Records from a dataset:
■ ■ ■ ■ ■
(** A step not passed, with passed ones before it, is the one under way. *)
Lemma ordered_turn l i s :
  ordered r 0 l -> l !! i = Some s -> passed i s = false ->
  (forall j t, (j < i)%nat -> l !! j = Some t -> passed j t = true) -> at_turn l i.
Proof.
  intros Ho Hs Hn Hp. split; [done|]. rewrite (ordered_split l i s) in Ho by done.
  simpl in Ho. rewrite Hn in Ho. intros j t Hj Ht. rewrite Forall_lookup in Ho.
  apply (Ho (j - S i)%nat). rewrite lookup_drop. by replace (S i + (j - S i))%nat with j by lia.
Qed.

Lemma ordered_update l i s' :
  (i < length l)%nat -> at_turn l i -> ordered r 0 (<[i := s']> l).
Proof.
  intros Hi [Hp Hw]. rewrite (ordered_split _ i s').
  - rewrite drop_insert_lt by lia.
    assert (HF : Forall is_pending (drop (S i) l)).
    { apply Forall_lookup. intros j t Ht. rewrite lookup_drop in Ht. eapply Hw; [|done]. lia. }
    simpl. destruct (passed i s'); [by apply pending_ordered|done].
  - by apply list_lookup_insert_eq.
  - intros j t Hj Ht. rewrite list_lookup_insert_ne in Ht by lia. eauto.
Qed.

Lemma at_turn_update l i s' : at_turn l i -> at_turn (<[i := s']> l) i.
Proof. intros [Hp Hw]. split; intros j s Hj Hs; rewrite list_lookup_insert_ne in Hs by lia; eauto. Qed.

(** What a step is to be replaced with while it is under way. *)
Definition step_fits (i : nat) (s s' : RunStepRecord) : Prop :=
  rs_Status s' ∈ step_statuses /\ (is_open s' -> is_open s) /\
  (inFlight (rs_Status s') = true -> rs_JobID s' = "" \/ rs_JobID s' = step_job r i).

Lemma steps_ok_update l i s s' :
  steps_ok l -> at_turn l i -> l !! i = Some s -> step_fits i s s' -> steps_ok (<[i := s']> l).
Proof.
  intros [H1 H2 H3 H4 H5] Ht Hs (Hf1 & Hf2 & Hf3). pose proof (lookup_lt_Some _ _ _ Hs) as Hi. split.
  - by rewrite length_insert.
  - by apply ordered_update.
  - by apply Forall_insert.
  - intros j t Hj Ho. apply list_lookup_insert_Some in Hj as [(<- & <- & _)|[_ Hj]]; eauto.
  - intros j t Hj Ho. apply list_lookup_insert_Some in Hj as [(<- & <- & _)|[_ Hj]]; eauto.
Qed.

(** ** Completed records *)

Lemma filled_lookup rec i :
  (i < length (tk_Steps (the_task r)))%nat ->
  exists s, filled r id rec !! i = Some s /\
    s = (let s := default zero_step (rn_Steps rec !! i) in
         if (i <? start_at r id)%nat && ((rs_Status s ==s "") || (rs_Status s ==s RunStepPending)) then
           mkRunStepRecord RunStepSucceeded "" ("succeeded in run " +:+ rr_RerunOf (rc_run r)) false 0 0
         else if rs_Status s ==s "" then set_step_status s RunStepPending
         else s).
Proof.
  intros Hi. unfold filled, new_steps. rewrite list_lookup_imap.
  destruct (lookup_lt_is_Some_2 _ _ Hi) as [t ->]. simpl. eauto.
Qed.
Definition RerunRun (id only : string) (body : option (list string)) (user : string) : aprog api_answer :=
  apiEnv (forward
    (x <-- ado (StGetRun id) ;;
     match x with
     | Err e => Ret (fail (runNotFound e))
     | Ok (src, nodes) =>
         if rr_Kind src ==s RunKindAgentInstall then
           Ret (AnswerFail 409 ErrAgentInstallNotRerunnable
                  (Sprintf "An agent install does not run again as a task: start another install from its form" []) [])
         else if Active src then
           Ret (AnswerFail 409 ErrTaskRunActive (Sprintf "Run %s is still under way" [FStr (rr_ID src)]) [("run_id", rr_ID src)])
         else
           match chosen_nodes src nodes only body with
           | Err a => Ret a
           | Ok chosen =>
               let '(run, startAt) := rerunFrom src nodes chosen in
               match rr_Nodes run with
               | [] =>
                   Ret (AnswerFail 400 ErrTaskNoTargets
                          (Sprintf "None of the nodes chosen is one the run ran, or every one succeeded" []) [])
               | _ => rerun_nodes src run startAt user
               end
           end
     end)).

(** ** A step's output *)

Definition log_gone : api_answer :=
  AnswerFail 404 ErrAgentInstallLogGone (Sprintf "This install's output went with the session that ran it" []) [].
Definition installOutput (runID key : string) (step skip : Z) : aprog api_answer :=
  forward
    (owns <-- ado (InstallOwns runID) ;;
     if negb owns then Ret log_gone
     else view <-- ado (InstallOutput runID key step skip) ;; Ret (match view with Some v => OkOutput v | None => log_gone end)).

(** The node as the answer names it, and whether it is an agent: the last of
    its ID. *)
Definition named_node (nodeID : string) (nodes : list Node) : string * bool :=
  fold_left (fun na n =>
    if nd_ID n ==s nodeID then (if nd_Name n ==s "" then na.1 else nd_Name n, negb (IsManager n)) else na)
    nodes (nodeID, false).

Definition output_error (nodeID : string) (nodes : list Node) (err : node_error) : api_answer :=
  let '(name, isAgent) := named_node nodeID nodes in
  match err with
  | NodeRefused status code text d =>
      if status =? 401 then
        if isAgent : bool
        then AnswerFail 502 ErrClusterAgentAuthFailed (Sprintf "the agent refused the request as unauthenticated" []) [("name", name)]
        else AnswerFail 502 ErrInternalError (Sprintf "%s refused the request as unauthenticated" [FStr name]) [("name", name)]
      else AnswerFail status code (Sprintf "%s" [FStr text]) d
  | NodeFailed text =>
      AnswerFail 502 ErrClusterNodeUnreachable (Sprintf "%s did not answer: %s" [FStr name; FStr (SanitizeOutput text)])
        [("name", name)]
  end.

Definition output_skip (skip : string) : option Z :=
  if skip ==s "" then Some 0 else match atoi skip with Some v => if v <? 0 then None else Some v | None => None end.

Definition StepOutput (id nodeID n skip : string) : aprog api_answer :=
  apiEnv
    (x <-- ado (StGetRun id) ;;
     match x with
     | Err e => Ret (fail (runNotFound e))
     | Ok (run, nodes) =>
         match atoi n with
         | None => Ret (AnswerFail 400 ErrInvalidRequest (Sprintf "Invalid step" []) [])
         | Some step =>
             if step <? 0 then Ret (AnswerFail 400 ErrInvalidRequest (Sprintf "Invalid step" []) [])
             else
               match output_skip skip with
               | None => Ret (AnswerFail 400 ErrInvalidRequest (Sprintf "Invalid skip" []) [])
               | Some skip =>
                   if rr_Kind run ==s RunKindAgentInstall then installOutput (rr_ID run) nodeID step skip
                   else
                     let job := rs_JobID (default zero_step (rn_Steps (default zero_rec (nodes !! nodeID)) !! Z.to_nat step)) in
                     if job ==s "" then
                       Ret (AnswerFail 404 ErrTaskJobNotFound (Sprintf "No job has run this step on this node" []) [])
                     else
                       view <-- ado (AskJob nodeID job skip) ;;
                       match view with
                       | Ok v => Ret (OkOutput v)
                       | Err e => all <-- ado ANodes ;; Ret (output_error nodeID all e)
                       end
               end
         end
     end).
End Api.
■ ■ ■ ■ ■
[Instructions to follow] Determine how many lines of the records above contain the word "nodeID", and report only that number.

[Solved exercise] 10